Se me antoja
Lo que nos dicen

Se me antoja<BR><STRONG>Lo que nos dicen</STRONG>

POR MARIVELL CONTRERAS
Recuerdo que más de una vez, en esos cotilleos, chismes y comentarios pueblerinos, que casi siempre, por lo menos hace unos años, versaban sobre la castidad y bondad de «Las muchachas», pues como no es noticia para nadie, los hombres no necesitan ni candados ni comentarios acerca de estas «virtudes».

Fue en una de esas tantas, ¿o en la mayoría?, que escuché la expresión: «ésa no es señorita ni del oído, porque lo primero que le metieron fue el cuento».

Muchos años pasaron, y muchos libros leídos, cuentos oídos, seminarios hechos para entender la verdad absoluta de esta expresión, en mí y en las otras.

Yo entendí que la palabra es la seducción natural de la mujer.  Si los hombres se sugestionan con lo que miran (que no necesariamente es la cara), las mujeres caemos rendidas a los pies de quien nos habla lindo.

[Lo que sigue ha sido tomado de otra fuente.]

Record auth_ok (d : auth_db) (ts : list trace) : Prop := mkAuthOk {
  ao_db : auth_db_ok d;
  ao_calls t c r : t ∈ ts -> did t c r -> call_ok config t c;
  (** every entry of the cache was put by a program *)
  ao_cache id e : cache d !! id = Some e -> exists t r, t ∈ ts /\ did t (CachePut id e) r;
  ao_got t id e : t ∈ ts -> did t (CacheGet id) (Some (Some e)) -> exists t' r, t' ∈ ts /\ did t' (CachePut id e) r;
  ao_rotated t id previous : t ∈ ts -> rotated_in t id previous -> (id, previous) ∈ consumed d;
  ao_once i j t t' id previous : ts !! i = Some t -> ts !! j = Some t' -> rotated_in t id previous -> rotated_in t' id previous -> i = j;
  ao_reuse t id previous next now attl ittl : t ∈ ts -> did t (DbRotate id previous next now attl ittl) (Refused ErrRefreshReuse) -> revoked_now d id;
  ao_revoked t id now reason : t ∈ ts -> did t (DbRevoke id now reason) (Some tt) -> revoked_now d id;
  ao_found t id row : t ∈ ts -> did t (DbFind id) (Found row) -> exists r, sessions d !! id = Some r /\ SubjectID (sr_record r) = SubjectID (sr_record row)
}.

Lemma auth_ok_start : auth_ok (mkAuthDb ∅ [] [] ∅) [].
Proof.
  split; try (intros *; intros ?%elem_of_nil; done); try done.
  split; try done; cbn; [constructor|by intros ? ? ?%elem_of_nil].
Qed.

Lemma auth_ok_grown d ts : auth_ok d ts -> auth_ok d (ts ++ [[]]).
Proof.
  assert (forall t c r, t ∈ ts ++ [[]] -> did t c r -> t ∈ ts) as Hin.
  { intros t c r [Ht|Ht%list_elem_of_singleton]%elem_of_app Hd; [done|]. subst t. by apply elem_of_nil in Hd. }
  intros [Hdb Hcalls Hcache Hgot Hrot Honce Hreuse Hrevoked Hfound]. split; [done| | | | | | | |].
  - intros t c r Ht Hd. eapply Hcalls; [by eapply Hin|done].
  - intros id e He. destruct (Hcache id e He) as (t & r & Ht & Hd). exists t, r. split; [|done]. apply elem_of_app. by left.
  - intros t id e Ht Hd. destruct (Hgot t id e) as (t' & r & Ht' & Hd'); [by eapply Hin|done|]. exists t', r. split; [|done]. apply elem_of_app. by left.
  - intros t id previous Ht Hr. pose proof Hr as (? & ? & ? & ? & ? & Hd). eapply Hrot; [by eapply Hin|done].
  - intros i j t t' id previous Hi Hj Hr Hr'.
    assert (forall k x, (ts ++ [[]]) !! k = Some x -> rotated_in x id previous -> ts !! k = Some x) as Hold.
    { intros k x Hk (? & ? & ? & ? & ? & Hd).
      apply lookup_app_Some in Hk as [Hk|[_ Hk]]; [done|]. apply list_elem_of_lookup_2, list_elem_of_singleton in Hk. subst x. by apply elem_of_nil in Hd. }
    eapply Honce; [by apply Hold|by apply Hold|done|done].
  - intros t id previous next now attl ittl Ht Hd. eapply Hreuse; [by eapply Hin|done].
  - intros t id now reason Ht Hd. eapply Hrevoked; [by eapply Hin|done].
  - intros t id row Ht Hd. eapply Hfound; [by eapply Hin|done].
Qed.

De aquél que es capaz de pintar con palabras las necesidades psicológicas y espirituales de nuestra alma.

Nada mejor que una palabra, que una frase –en estos tiempos no me atrevo a decir que un poema, so pena de sufrir una gran decepción-, para abrir el corazón de una mujer.

Siempre, y ya eso no tiene que ver nada con la maledicencia, lo primero que nos impresiona de un hombre es su palabra.  La palabra que pinta el paraíso soñado.

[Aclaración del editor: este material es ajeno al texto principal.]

(** The stored account at the end. *)
Lemma store_ok d before a d' x : sec_rows (Some a) d -> holds (Some a) d -> Subject a = Subject before -> account_security d !! Subject before = Some x ->
  revision x = Revision before -> Revision before <= Revision a -> store_account d before a = Some d' ->
  sec_rows None d' /\ sd_auth d' = sd_auth d /\ challenges d' = challenges d /\ drawn d' = drawn d /\ accounts_grow d d' /\
  exists x', account_security d' !! Subject a = Some x' /\ revision x' = Revision a.
Proof.
  intros Hrows [Hcred _] Hs Hx Hrx Hle. unfold store_account.
  assert (forall d1, sec_rows (Some a) d1 -> account_security d1 = account_security d ->
    (if negb (bool_decide (a = before)) then if 0 <? Revision a then Some (set_accounts d1 (credentials d1) (<[Subject a:=mkSecRow (Verified a) (CodeEnabled a) (Revision a) (DeletionAt a) (DeletedAt a)]> (account_security d1))) else None else Some d1) = Some d' ->
    is_Some (credentials d1 !! Subject a) ->
    sec_rows None d' /\ sd_auth d' = sd_auth d1 /\ challenges d' = challenges d1 /\ drawn d' = drawn d1 /\ accounts_grow d1 d' /\
    exists x', account_security d' !! Subject a = Some x' /\ revision x' = Revision a) as Hsec.
  { intros d1 [H1 H2 H3 H4 H5 H6 H7 H8] Eacc Hd Hc. case_bool_decide as Hab; cbn [negb] in Hd.
    - injection Hd as <-. subst before. split_and!; try done; [|apply accounts_grow_refl|exists x; rewrite Eacc; done]. split; try done.
      intros id c Hch. destruct (H6 id c Hch) as (? & ? & ? & ? & Hb). split_and!; [done..|]. unfold current_revision in *. case_bool_decide as He; [|done]. rewrite <- He, Eacc, Hx. cbn. lia.
    - destruct (Z.ltb_spec 0 (Revision a)) as [Hpos|]; [|done]. injection Hd as <-.
      assert (forall k y, account_security d1 !! k = Some y -> exists x', <[Subject a:=mkSecRow (Verified a) (CodeEnabled a) (Revision a) (DeletionAt a) (DeletedAt a)]> (account_security d1) !! k = Some x' /\ revision y <= revision x') as Hgrow.
      { intros k y Hy. destruct (decide (Subject a = k)) as [<-|Hne]; [rewrite lookup_insert_eq|rewrite lookup_insert_ne by done; exists y; split; [done|lia]].
        eexists. split; [done|]. cbn [revision]. rewrite Eacc, Hs, Hx in Hy. injection Hy as <-. lia. }
      split_and!; try done; [|eexists; cbn [account_security set_accounts]; by rewrite lookup_insert_eq]. split; try done; cbn [account_security set_accounts credentials challenges drawn].
      + intros k y [[<- <-]|[_ Hy]]%lookup_insert_Some; [done|by apply H3].
      + intros id c Hch. destruct (H6 id c Hch) as (? & ? & ? & [y Hy] & Hb). destruct (Hgrow _ _ Hy) as (x' & Hx' & _). split_and!; [done..|by exists x'|].
        unfold current_revision in *. cbn [account_security set_accounts]. case_bool_decide as He; [rewrite He, lookup_insert_eq; done|]. rewrite lookup_insert_ne by done. done. }
  destruct (_ || _) eqn:Hchg; cbn [mbind option_bind]; [|intros Hd; by apply (Hsec d)].
  destruct (check_credential _ && _) eqn:Hck; cbn [mbind option_bind]; [|done]. apply andb_true_iff in Hck as [Hck Htaken%negb_true_iff].
  set (d1 := set_accounts d (<[Subject a:=mkCredRow (ac_Email a) (ac_PasswordDigest a)]> (credentials d)) (account_security d)).
  assert (forall k, is_Some (credentials d !! k) -> is_Some (credentials d1 !! k)) as Hsome.
  { intros k Hk. unfold d1. cbn [credentials set_accounts]. destruct (decide (Subject a = k)) as [<-|Hne]; [rewrite lookup_insert_eq; by eexists|by rewrite lookup_insert_ne]. }
  assert (forall k r, credentials d !! k = Some r -> identifier r = ac_Email a -> k = Subject a) as Hown.
  { intros k r Hk He. destruct (decide (k = Subject a)) as [|Hne]; [done|]. unfold identifier_taken in Htaken. exfalso.
    assert (existsb (fun x => bool_decide (identifier x.2 = ac_Email a) && negb (bool_decide (x.1 = Subject a))) (map_to_list (credentials d)) = true); [|congruence].
    apply existsb_exists. exists (k, r). split; [by apply list_elem_of_In, elem_of_map_to_list|]. cbn. by rewrite bool_decide_eq_true_2, bool_decide_eq_false_2. }
  intros Hd. apply (Hsec d1); [|done|exact Hd|by apply Hsome]. destruct Hrows as [H1 H2 H3 H4 H5 H6 H7 H8]. split; try done.
  - intros id r Hr. by apply Hsome, (H2 id).
  - intros k y Hy. destruct (H3 k y Hy) as [? ?]. auto.
  - unfold d1. cbn [credentials set_accounts]. intros k r [[<- <-]|[_ Hr]]%lookup_insert_Some; [done|by eapply H4].
  - unfold d1. cbn [credentials set_accounts]. intros k k' r r' [[<- <-]|[Hk Hr]]%lookup_insert_Some [[<- <-]|[Hk' Hr']]%lookup_insert_Some He; [done| | |by eapply H5].
    + symmetry. eapply Hown; [exact Hr'|]. done.
    + eapply Hown; [exact Hr|]. done.
  - intros id m p Hm Hp. destruct (H7 id m p Hm Hp) as [? ?]. auto.
  - intros e k He. apply Hsome. by eapply H8.
Qed.

(** ** [WithAccount] *)

Definition accepted (v : tx_value) : Prop := match v with Rejected _ => False | _ => True end.

Section commit.
Context (config : SecConfig) (creates : bool).

(** What a transaction did, committed or not. *)
Record tx_effect (d d' : sec_db) (ut : utrace) : Prop := mkTxEffect {
  te_rows : sec_rows None d';
  te_grows : grows d d';
  te_accounts : accounts_grow d d';
  te_sessions id r : sessions (sd_auth d') !! id = Some r ->
    is_Some (sessions (sd_auth d) !! id) \/ exists v dg, udid ut (UCreate v dg) (Ok tt) /\ rec_ID v = id /\ SubjectID (sr_record r) = SubjectID v;
  te_created v dg x : udid ut (UCreate v dg) x -> signed_in config ut (SubjectID v);
  te_read id c : udid ut (UChallenge id) (Ok c) -> UsedAt c = None -> ~ used d id;
  te_codes id c : challenges d' !! id = Some c -> ch_Purpose c = LoginCode ->
    (exists c0, challenges d !! id = Some c0 /\ ch_Purpose c0 = LoginCode /\ ch_Subject c0 = ch_Subject c) \/ password_for ut (ch_Subject c);
  te_read_codes id c : udid ut (UChallenge id) (Ok c) -> ch_Purpose c = LoginCode ->
    (exists c0, challenges d !! id = Some c0 /\ ch_Purpose c0 = LoginCode /\ ch_Subject c0 = ch_Subject c) \/ password_for ut (ch_Subject c)
}.

(** What a committed one did for the account that it held. *)
Record tx_commit (d d' : sec_db) (sel : Selector) (ut : utrace) (acc : option Account) : Prop := mkTxCommit {
  tc_saved c : udid ut (USave c) (Ok tt) -> UsedAt c <> None -> used d' (ch_ID c);
  tc_selects a : acc = Some a -> selects sel d a;
  tc_signed_out a now : acc = Some a -> creates = false -> udid ut (URevokeAll now) (Ok tt) ->
    forall id r, sessions (sd_auth d') !! id = Some r -> SubjectID (sr_record r) = Subject a -> is_revoked r;
  tc_revision a : acc = Some a -> (forall id c, challenges d !! id = Some c -> ch_Subject c = Subject a -> ch_Revision c <= Revision a) /\
    exists x', account_security d' !! Subject a = Some x' /\ forall a', udid ut (USetAccount a') tt -> Revision a' <= revision x'
}.

Lemma effect_none d ut d1 acc s : sec_rows None d -> challenges d1 = challenges d -> tx_inv config creates d1 acc s ut -> tx_effect d d ut.
Proof.
  intros Hrows Ec [_ _ _ Hcr Hread _ _ Hrc _ _ _]. split; [done|apply grows_refl|apply accounts_grow_refl| | | | |].
  - intros id r Hr. left. by eexists.
  - intros v dg x Hd. by destruct (Hcr v dg x Hd).
  - intros id c Hd Hu (c' & Hc' & Hu'). apply (Hread id c Hd Hu). exists c'. by rewrite Ec.
  - intros id c Hc Hp. left. by exists c.
  - intros id c Hd Hp. rewrite <- Ec. by apply (Hrc id c).
Qed.

Lemma effect_commit d d' ut d1 acc s : sec_rows None d' -> accounts_grow d d' -> sd_auth d1 = sd_auth d -> challenges d1 = challenges d -> drawn d1 = drawn d ->
  sd_auth d' = sd_auth (tx_db s) -> challenges d' = challenges (tx_db s) -> drawn d' = drawn (tx_db s) -> tx_inv config creates d1 acc s ut -> tx_effect d d' ut.
Proof.
  intros Hrows Hacc Ea Ec Ed Ea' Ec' Ed' [_ Hg Hsess Hcr Hread _ Hcodes Hrc _ _ _]. split; [done| |done| | | | |].
  - destruct Hg as [Hl Hch Hdr]. split; rewrite ?Ea', ?Ec', ?Ed', <- ?Ea, <- ?Ec, <- ?Ed; done.
  - rewrite Ea', <- Ea. exact Hsess.
  - intros v dg x Hd. by destruct (Hcr v dg x Hd).
  - intros id c Hd Hu (c' & Hc' & Hu'). apply (Hread id c Hd Hu). exists c'. by rewrite Ec.
  - rewrite Ec', <- Ec. exact Hcodes.
  - rewrite <- Ec. exact Hrc.
Qed.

Esa palabra que se mantiene como una verdad irrefutable, que dice lo que se anhela, aunque racionalmente no podamos certificar que vamos a salir agraciados con una experiencia de amor eterno.

Cuando un hombre nos declara «únicas», nosotras nos creemos únicas.  Si nos dice que no han amado a nadie como a nosotras. Que nos amaran siempre y que serían incapaces de engañarnos, no lo creemos del todo, pero lo queremos creer.

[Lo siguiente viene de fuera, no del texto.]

(** A row of [users.avatar_retirements] without its key; the lease is the token and
    its end. *)
Record retirement_row := mkRetirementRow {
  rt_created : Z;
  next_attempt_at : Z;
  attempts : Z;
  rt_lease : option (bytes * Z);
  retired_at : option Z
}.

(** A row of [users.registration_inbox] without its key. *)
Record inbox_row := mkInboxRow { in_subject : bytes; payload_hash : bytes; received_at : Z }.
#[export] Instance inbox_row_eq_dec : EqDecision inbox_row.
Proof. solve_decision. Defined.

(** Addresses and retirements are keyed by the owner and the identifier. *)
Record user_db := mkUserDb {
  profiles : gmap bytes profile_row;
  addresses : gmap (bytes * bytes) (AddressFields * bool);
  retirements : gmap (bytes * bytes) retirement_row;
  inbox : gmap bytes inbox_row
}.

Definition set_profiles (d : user_db) (m : gmap bytes profile_row) : user_db := mkUserDb m (addresses d) (retirements d) (inbox d).
Definition set_addresses (d : user_db) (m : gmap (bytes * bytes) (AddressFields * bool)) : user_db := mkUserDb (profiles d) m (retirements d) (inbox d).
Definition set_retirements (d : user_db) (m : gmap (bytes * bytes) retirement_row) : user_db := mkUserDb (profiles d) (addresses d) m (inbox d).
Definition put_profile (d : user_db) (id : bytes) (r : profile_row) : user_db := set_profiles d (<[id := r]> (profiles d)).

(** ** Constraints *)

Definition id_ok (id : bytes) : bool := (len id =? 16) && negb (bool_decide (id = zero16)).

(** [text] with [char_length] between [lo] and [chars], and [octet_length] *)
Definition text_ok (lo chars octets : Z) (b : bytes) : bool :=
  utf8_Valid b && negb (bool_decide (0 ∈ b)) && between lo (utf8_RuneCount b) chars && (len b <=? octets).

Es lo que necesitamos para ser felices. Creer a fe cierta, que lo que el hombre que nos ha flechado, palabra tras palabra, es una verdad, como un templo.

El lenguaje de la seducción es el que le ha dado vida a la literatura y a la cultura literaria y creadora, le ha dado vida a la poesía y nos ha permitido la vida.

Por eso me pregunto, por ejemplo, ¿cómo puede una mujer golpeada inmisericordemente una y otra vez, creer que ésa será la última vez?

O, ¿cómo puede una mujer creer una y otra vez que el marido infiel –por naturaleza-, dejará de cortejar y hacer el amor a otras, por el simple hecho de que se lo prometa en medio del apuro de no querer perderla?

Sólo porque la palabra tiene un poder más allá de lo que pueden explicar los diccionarios, los fiscales y la experiencia.

La palabra es la que une y es la que separa. Es la que engancha y la que desata.  Importa lo que decimos, o lo que nos dicen, pero sobre todo, importa cómo lo decimos.  El tono, el color y la expresión de nuestra cara, de nuestros ojos y de nuestras manos. Todo tiene que conjurarse para que el ejercicio de la seducción surta efecto.  Y, cuando el mecanismo neurológico de una persona, más en las mujeres que los hombres, se dispara aceptando una palabra o una frase como buena y válida para darle entrada al amor en su vida, faltarán muchas otras –malas y feas palabras- para quitarle el valor primario que el corazón y hasta el cerebro, le dieron.

Si quieres mantener el amor en tu relación, ponle palabras bellas y buenas.  Si quieres matar de desilusión a una mujer, basta con ensartar una serie de palabras insultantes y feas…que son el mejor epitafio para un amor que perdió la seducción de la limpia y hermosa palabra.